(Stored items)

□ □ □

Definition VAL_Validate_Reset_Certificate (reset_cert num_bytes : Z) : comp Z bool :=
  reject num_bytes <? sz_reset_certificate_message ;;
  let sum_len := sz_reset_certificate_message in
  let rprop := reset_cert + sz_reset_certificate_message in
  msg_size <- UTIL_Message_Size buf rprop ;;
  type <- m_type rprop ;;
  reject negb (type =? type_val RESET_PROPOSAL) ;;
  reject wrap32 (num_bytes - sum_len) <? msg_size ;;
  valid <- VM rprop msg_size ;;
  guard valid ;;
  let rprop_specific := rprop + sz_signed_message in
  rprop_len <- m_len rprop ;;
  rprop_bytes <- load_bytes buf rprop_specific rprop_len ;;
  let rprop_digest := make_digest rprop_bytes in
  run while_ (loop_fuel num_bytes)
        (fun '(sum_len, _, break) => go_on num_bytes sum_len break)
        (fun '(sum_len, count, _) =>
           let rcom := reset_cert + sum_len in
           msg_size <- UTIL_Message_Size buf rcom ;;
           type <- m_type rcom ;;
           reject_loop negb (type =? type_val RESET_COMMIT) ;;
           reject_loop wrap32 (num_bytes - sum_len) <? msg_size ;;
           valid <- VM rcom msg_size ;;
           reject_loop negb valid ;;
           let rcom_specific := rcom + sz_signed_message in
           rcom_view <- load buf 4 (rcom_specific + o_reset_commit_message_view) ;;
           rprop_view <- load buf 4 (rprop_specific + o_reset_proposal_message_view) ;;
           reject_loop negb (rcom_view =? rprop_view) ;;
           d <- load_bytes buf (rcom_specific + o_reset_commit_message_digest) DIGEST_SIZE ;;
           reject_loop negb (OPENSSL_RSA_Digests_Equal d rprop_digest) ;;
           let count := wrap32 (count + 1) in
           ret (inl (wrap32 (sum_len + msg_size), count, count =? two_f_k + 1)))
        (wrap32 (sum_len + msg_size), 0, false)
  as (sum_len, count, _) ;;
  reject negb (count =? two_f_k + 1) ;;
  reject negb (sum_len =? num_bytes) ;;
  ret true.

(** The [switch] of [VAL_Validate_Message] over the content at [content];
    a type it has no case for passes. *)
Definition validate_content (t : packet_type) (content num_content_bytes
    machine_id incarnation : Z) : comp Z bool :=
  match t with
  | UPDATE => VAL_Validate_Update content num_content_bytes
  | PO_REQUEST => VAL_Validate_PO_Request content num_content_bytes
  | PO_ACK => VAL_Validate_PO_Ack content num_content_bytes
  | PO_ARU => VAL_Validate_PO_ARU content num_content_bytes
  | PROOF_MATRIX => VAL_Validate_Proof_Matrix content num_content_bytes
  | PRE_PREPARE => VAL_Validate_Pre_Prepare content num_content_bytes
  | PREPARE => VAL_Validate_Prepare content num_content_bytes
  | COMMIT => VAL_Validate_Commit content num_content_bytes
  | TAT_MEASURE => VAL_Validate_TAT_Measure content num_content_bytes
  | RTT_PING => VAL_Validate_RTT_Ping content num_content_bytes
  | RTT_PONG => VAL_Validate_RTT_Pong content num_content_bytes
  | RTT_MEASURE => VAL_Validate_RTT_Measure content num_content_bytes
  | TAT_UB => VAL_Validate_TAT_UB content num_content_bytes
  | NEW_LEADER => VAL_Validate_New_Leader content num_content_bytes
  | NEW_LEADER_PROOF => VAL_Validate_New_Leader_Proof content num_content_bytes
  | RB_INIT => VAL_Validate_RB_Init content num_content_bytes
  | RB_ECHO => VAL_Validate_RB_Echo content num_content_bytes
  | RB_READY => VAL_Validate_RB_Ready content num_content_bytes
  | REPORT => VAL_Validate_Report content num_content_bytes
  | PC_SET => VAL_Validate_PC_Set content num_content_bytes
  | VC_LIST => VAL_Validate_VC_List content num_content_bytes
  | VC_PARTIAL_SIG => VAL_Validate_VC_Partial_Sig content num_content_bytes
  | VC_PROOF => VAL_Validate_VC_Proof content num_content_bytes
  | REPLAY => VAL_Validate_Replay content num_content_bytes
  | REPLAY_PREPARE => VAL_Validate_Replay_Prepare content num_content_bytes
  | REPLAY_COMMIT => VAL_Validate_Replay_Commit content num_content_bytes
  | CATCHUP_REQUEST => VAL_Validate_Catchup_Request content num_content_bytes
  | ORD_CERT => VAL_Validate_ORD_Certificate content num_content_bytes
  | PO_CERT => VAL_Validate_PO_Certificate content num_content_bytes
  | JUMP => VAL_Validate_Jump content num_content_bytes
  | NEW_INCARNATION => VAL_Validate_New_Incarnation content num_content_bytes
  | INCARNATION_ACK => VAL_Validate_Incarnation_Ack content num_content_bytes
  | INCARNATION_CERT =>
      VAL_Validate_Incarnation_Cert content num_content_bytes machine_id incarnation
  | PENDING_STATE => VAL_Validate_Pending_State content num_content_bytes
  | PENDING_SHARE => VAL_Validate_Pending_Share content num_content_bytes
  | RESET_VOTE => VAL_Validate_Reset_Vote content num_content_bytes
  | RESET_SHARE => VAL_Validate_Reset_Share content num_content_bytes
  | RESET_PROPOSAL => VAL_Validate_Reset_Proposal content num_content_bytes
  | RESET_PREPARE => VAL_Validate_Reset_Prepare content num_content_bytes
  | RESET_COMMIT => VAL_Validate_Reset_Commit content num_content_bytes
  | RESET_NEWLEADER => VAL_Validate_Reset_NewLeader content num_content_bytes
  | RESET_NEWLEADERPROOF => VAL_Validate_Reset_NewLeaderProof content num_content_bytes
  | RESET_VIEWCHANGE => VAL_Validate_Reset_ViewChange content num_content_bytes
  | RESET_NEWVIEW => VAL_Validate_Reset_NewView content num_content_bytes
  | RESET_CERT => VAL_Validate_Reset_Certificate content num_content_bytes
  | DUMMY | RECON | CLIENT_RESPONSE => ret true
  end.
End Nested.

□ □ □

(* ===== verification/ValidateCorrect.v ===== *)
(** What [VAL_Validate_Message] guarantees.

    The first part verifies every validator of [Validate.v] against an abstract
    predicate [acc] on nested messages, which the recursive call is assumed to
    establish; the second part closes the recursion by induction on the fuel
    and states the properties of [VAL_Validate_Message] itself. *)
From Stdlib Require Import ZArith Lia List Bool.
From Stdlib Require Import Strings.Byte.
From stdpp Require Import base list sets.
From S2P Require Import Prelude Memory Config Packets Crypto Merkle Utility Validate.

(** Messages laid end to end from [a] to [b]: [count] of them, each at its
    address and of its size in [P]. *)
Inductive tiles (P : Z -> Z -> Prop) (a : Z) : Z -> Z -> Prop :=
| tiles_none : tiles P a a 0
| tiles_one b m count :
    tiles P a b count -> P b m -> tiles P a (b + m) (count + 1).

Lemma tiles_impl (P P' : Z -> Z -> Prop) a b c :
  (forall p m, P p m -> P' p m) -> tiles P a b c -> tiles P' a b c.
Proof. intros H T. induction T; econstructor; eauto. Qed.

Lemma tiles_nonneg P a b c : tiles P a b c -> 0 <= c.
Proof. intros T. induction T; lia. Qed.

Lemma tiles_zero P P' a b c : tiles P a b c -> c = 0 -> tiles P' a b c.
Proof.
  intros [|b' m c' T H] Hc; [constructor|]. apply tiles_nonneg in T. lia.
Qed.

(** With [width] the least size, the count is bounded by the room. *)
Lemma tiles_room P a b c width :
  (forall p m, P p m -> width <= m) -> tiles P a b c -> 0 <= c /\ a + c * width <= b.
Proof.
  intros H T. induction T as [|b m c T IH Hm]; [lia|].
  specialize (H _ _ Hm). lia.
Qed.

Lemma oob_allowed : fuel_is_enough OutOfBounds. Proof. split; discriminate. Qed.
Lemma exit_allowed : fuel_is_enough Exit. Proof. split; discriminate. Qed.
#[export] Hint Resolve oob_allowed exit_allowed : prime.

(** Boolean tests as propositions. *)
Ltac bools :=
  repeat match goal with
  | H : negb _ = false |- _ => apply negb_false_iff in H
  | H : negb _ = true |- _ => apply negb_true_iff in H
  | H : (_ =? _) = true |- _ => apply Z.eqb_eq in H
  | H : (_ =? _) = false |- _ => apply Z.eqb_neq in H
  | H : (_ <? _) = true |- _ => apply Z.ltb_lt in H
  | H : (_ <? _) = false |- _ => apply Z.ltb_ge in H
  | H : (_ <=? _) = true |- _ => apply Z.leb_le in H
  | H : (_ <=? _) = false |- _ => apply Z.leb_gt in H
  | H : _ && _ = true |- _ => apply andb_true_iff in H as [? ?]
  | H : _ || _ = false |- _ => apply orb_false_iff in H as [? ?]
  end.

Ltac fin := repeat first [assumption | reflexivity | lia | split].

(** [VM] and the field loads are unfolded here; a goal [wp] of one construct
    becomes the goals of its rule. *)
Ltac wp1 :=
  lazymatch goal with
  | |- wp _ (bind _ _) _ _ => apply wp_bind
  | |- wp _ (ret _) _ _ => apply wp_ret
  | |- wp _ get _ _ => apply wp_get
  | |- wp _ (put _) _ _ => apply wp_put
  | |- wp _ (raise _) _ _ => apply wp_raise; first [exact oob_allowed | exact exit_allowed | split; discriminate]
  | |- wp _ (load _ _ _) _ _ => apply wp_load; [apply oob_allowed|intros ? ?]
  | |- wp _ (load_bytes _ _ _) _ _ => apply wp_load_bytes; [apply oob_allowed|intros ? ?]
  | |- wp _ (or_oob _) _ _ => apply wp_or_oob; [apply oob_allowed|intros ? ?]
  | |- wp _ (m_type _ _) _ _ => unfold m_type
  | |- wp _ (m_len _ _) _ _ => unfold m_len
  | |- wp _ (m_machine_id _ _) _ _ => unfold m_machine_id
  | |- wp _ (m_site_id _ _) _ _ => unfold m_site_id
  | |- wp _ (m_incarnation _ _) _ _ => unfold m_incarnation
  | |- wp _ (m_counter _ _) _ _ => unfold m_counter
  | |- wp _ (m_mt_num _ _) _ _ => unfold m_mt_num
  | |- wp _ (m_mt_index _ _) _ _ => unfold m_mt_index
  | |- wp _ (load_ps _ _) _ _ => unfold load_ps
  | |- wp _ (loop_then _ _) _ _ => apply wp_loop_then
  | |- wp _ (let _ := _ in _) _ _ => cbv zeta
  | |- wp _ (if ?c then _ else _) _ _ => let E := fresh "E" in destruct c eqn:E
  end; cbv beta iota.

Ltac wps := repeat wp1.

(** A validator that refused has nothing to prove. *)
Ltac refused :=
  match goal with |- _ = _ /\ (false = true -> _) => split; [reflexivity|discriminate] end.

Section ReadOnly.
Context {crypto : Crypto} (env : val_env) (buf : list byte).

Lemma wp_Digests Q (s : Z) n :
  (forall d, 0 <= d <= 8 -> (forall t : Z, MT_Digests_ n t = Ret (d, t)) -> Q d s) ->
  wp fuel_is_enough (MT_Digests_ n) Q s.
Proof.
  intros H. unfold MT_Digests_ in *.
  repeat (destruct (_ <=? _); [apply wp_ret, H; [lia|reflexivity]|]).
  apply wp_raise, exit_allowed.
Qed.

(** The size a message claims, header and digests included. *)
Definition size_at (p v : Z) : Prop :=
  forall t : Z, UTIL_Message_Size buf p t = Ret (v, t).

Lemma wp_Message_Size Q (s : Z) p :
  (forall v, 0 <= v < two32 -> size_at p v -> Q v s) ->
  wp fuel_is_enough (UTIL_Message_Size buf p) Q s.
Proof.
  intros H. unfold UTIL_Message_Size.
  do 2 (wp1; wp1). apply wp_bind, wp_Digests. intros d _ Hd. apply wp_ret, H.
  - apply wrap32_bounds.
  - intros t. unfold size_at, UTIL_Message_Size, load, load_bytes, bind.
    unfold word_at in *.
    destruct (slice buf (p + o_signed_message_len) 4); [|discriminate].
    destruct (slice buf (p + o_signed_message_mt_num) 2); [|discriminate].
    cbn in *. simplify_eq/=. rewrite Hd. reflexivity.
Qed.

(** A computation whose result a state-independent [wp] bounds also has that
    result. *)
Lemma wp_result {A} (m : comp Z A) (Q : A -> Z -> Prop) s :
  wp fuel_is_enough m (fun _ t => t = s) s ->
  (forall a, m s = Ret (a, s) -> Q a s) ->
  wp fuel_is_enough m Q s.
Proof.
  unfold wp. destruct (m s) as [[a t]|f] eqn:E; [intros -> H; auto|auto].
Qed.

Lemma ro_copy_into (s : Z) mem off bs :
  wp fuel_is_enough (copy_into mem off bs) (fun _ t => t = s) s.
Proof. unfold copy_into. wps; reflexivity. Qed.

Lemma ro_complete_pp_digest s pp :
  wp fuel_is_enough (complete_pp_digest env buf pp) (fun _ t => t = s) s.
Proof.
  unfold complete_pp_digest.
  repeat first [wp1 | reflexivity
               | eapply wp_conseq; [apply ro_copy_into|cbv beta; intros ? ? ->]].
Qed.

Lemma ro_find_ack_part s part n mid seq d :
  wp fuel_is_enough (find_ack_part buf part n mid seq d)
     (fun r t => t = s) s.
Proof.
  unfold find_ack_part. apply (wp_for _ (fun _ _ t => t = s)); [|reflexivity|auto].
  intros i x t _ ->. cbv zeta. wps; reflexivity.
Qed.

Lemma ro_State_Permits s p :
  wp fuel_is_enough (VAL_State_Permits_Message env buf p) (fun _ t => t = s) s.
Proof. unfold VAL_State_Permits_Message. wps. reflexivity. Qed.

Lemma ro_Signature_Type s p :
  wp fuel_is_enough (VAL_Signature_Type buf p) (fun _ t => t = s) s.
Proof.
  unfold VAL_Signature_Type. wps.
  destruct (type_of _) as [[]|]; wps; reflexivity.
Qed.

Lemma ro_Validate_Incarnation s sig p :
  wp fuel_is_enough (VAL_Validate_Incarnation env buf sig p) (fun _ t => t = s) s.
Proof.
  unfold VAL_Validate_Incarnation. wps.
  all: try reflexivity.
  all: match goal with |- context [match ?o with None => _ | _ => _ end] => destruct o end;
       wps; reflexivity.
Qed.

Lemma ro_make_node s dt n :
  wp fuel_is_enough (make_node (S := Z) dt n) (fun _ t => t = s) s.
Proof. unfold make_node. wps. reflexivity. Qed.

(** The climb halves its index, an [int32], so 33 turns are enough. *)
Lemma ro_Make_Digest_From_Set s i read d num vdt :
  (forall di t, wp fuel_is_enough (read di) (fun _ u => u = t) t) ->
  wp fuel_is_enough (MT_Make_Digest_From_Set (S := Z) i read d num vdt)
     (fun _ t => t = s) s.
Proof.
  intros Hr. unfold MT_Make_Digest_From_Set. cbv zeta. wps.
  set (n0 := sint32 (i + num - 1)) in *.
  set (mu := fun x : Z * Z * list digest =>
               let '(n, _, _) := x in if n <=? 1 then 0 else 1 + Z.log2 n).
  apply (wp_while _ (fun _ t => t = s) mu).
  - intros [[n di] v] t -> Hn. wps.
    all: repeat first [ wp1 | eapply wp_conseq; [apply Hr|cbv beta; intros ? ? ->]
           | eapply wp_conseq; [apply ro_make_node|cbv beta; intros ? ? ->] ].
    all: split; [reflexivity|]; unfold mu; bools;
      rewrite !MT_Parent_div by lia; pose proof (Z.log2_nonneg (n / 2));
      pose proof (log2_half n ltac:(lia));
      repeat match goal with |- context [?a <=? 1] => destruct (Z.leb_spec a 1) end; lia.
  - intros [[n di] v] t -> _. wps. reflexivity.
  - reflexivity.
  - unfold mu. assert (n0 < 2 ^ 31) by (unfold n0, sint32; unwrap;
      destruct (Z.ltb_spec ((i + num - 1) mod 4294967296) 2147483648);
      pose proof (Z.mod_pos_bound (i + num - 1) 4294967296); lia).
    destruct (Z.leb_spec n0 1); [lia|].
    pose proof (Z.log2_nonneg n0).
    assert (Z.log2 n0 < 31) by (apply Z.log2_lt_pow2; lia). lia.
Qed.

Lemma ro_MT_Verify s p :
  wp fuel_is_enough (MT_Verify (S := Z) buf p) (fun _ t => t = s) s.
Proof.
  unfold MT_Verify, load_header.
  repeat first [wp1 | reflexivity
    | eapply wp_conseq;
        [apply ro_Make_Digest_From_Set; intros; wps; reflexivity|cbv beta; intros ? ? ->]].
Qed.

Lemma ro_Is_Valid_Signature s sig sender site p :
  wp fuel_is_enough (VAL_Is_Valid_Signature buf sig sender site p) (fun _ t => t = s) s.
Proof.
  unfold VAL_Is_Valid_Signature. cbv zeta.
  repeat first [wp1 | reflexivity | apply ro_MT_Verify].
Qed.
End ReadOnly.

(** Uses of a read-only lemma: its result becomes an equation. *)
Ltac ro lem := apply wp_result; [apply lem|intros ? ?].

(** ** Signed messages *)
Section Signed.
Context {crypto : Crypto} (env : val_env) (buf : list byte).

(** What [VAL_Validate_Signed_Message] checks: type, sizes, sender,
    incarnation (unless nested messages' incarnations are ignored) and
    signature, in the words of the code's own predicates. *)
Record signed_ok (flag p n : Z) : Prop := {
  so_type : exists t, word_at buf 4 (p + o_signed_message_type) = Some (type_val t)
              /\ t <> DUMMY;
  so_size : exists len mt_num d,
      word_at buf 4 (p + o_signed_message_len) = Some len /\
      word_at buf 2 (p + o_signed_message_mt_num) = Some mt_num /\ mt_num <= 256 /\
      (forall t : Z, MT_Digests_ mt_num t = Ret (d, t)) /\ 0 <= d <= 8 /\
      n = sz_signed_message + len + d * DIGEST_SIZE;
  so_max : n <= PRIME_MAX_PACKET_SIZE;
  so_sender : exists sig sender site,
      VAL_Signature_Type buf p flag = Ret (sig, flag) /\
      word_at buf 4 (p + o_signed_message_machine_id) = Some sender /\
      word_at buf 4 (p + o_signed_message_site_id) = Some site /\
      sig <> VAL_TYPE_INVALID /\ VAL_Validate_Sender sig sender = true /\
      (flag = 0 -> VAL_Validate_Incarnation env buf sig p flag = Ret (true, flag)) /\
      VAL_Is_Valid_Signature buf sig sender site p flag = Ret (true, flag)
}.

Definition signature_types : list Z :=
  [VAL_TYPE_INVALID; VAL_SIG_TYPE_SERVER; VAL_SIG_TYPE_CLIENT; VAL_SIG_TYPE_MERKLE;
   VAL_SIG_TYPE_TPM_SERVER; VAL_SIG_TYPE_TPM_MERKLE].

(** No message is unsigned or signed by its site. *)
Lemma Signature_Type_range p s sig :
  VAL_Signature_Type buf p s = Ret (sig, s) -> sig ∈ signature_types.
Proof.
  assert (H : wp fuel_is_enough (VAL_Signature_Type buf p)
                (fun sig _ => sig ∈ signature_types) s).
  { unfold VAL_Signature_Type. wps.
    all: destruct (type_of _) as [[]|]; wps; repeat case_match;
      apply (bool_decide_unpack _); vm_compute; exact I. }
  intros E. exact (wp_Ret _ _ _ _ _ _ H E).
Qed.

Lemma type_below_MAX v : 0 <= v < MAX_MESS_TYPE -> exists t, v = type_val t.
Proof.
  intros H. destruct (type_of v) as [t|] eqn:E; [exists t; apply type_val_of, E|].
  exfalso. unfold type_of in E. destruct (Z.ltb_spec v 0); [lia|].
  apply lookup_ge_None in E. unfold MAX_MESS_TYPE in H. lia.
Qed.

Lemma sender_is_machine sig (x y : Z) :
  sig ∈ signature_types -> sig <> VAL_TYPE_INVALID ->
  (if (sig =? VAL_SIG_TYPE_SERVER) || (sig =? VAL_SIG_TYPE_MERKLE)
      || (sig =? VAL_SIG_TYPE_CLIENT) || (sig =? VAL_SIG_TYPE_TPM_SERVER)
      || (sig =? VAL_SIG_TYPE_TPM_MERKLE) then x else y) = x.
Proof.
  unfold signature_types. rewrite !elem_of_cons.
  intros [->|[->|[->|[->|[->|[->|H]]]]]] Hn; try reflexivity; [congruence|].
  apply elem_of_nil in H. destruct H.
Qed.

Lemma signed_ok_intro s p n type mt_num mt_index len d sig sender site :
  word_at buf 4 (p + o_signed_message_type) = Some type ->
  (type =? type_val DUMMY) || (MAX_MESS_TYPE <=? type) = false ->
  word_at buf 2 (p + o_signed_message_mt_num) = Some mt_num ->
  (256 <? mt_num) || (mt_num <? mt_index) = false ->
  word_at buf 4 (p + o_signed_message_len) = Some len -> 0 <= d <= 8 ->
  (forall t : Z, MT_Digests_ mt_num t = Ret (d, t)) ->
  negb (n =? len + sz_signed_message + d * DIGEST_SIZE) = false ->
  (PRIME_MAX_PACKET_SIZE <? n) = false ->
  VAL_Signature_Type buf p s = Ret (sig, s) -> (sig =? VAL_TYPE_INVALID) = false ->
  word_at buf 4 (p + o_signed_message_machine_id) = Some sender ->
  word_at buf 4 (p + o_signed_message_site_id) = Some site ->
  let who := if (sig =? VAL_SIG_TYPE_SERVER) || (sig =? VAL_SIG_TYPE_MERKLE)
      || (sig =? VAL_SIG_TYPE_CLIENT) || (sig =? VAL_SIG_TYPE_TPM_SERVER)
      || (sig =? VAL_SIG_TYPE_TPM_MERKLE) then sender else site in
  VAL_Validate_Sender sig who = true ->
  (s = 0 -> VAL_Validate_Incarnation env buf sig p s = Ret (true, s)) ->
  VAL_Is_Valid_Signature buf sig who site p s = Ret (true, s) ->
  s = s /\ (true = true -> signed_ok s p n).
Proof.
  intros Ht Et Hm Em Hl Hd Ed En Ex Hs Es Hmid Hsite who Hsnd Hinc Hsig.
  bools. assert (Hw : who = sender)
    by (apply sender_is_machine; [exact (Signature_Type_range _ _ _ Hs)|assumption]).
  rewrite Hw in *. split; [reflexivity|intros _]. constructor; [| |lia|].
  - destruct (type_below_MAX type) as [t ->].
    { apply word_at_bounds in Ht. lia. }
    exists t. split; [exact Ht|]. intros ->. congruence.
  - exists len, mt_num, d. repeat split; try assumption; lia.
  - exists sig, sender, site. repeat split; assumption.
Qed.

□ □ □

**EXERCISE OBJECTIVE:** All that is wanted is an exact copy of the lines above from the one with "VAL_Validate_Replay_Prepare content num_content_bytes" through the one with "End Nested.", with both ends included.

**ANSWER BELOW:**
  | REPLAY_PREPARE => VAL_Validate_Replay_Prepare content num_content_bytes
  | REPLAY_COMMIT => VAL_Validate_Replay_Commit content num_content_bytes
  | CATCHUP_REQUEST => VAL_Validate_Catchup_Request content num_content_bytes
  | ORD_CERT => VAL_Validate_ORD_Certificate content num_content_bytes
  | PO_CERT => VAL_Validate_PO_Certificate content num_content_bytes
  | JUMP => VAL_Validate_Jump content num_content_bytes
  | NEW_INCARNATION => VAL_Validate_New_Incarnation content num_content_bytes
  | INCARNATION_ACK => VAL_Validate_Incarnation_Ack content num_content_bytes
  | INCARNATION_CERT =>
      VAL_Validate_Incarnation_Cert content num_content_bytes machine_id incarnation
  | PENDING_STATE => VAL_Validate_Pending_State content num_content_bytes
  | PENDING_SHARE => VAL_Validate_Pending_Share content num_content_bytes
  | RESET_VOTE => VAL_Validate_Reset_Vote content num_content_bytes
  | RESET_SHARE => VAL_Validate_Reset_Share content num_content_bytes
  | RESET_PROPOSAL => VAL_Validate_Reset_Proposal content num_content_bytes
  | RESET_PREPARE => VAL_Validate_Reset_Prepare content num_content_bytes
  | RESET_COMMIT => VAL_Validate_Reset_Commit content num_content_bytes
  | RESET_NEWLEADER => VAL_Validate_Reset_NewLeader content num_content_bytes
  | RESET_NEWLEADERPROOF => VAL_Validate_Reset_NewLeaderProof content num_content_bytes
  | RESET_VIEWCHANGE => VAL_Validate_Reset_ViewChange content num_content_bytes
  | RESET_NEWVIEW => VAL_Validate_Reset_NewView content num_content_bytes
  | RESET_CERT => VAL_Validate_Reset_Certificate content num_content_bytes
  | DUMMY | RECON | CLIENT_RESPONSE => ret true
  end.
End Nested.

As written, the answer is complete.